* [What you are asked to do] For the data below, tally how many lines contain "when" and answer only with that tally.

□ □ □ □ □

(** X8.  Errors of [pause] and [stop] are not swallowed: when the input
    of a "pause" or "stop" entry reads [LOW] and the call on the player
    raises, the loop body raises the same exception at once, without a log
    line and without the debounce sleep. *)
Theorem pause_and_stop_errors_leave_the_loop
    (pin : Z) (entry : string) (c : op) (s : frame) (h : Z) (e : exn)
    (w1 w2 : world) :
  media_player s = Some h ->
  (entry, c) = ("pause", player_pause h) \/ (entry, c) = ("stop", player_stop h) ->
  ext (GPIO_input pin) (env s) = (Returns LOW, w1) ->
  ext c w1 = (Raises e, w2) ->
  on_button (pin, entry) s
  = (Raise e, Frame w2 (Some h),
     [Called (GPIO_input pin) (Returns LOW); Called c (Raises e)]).
Proof.
  intros Hs Hentry Hread Hcall. destruct s as [w0 o]. cbn in Hs, Hread. subst o.
  destruct Hentry as [[= -> ->] | [= -> ->]];
    unfold on_button, dispatch, bind, call, read_media_player;
    cbn [env media_player String.eqb Ascii.eqb Bool.eqb];
    rewrite Hread; cbn; rewrite Hcall; reflexivity.
Qed.

(** *** One pass of the loop *)

Lemma reads_app (t1 t2 : list event) : reads (t1 ++ t2) = reads t1 ++ reads t2.
Proof.
  unfold reads. now rewrite calls_app, flat_map_app.
Qed.

Lemma slept_app (t1 t2 : list event) : slept (t1 ++ t2) = (slept t1 + slept t2)%Z.
Proof.
  unfold slept. rewrite calls_app.
  induction (calls t1) as [| c l IH]; cbn; [reflexivity |].
  rewrite IH. destruct c; lia.
Qed.

Lemma pressed_app (pin : Z) (t1 t2 : list event) :
  pressed pin (t1 ++ t2) = pressed pin t1 && pressed pin t2.
Proof.
  apply forallb_app.
Qed.

(** The loop body when none of its calls raises, event by event: the
    read comes first; what follows reads nothing, and is the action of
    the entry and the debounce sleep if the read returned [LOW], and
    nothing otherwise. *)
Lemma on_button_shape (q : Z) (b : string) (s : frame) (h : Z) :
  quiet (output (on_button (q, b) s)) = true ->
  media_player s = Some h ->
  exists v w rest,
    on_button (q, b) s
    = (Ret tt, Frame w (Some h), Called (GPIO_input q) (Returns v) :: rest)
    /\ ((v = LOW
         /\ logged rest = [(INFO, completion_line b)]
         /\ exists media,
              calls rest = action_calls h media (meaning b) ++ [time_sleep 200])
        \/ (v <> LOW /\ rest = [])).
Proof.
  intros Q Hs. destruct s as [w0 o]. cbn in Hs. subst o. unfold on_button in Q.
  next_call Q v w1 E1. cbn [media_player] in *.
  destruct (v =? LOW)%Z eqn:Hv.
  - apply bind_quiet in Q as (Qd & Q).
    destruct (dispatch_run b (Frame w1 (Some h)) h Qd eq_refl)
      as (media & w2 & t2 & E2 & Hcalls & Hlog).
    specialize (Q _ _ _ E2). cbv beta in Q.
    next_call Q v3 w3 E3. cbn [media_player] in E3.
    exists v, w3, (t2 ++ [Called (time_sleep 200) (Returns v3)] ++ []). split.
    + unfold on_button. etransitivity.
      { eapply bind_run; [exact E1 |]. rewrite Hv.
        eapply bind_run; [exact E2 |]. eapply bind_run; [exact E3 |]. reflexivity. }
      reflexivity.
    + left. apply Z.eqb_eq in Hv. split; [exact Hv |]. split.
      * rewrite !logged_app, Hlog. reflexivity.
      * exists media. rewrite !calls_app, Hcalls. reflexivity.
  - exists v, w1, []. split.
    + unfold on_button. etransitivity.
      { eapply bind_run; [exact E1 |]. rewrite Hv. reflexivity. }
      reflexivity.
    + right. apply Z.eqb_neq in Hv. now split.
Qed.

Lemma action_calls_only_play (h media : Z) (a : action) :
  flat_map (fun c => match c with GPIO_input pin => [pin] | _ => [] end)
           (action_calls h media a) = []
  /\ fold_right (fun c acc => match c with time_sleep ms => (ms + acc)%Z | _ => acc end)
                0%Z (action_calls h media a ++ [time_sleep 200]) = 200%Z.
Proof.
  destruct a; split; reflexivity.
Qed.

□ □ □ □ □

* [Answer to this exercise] 2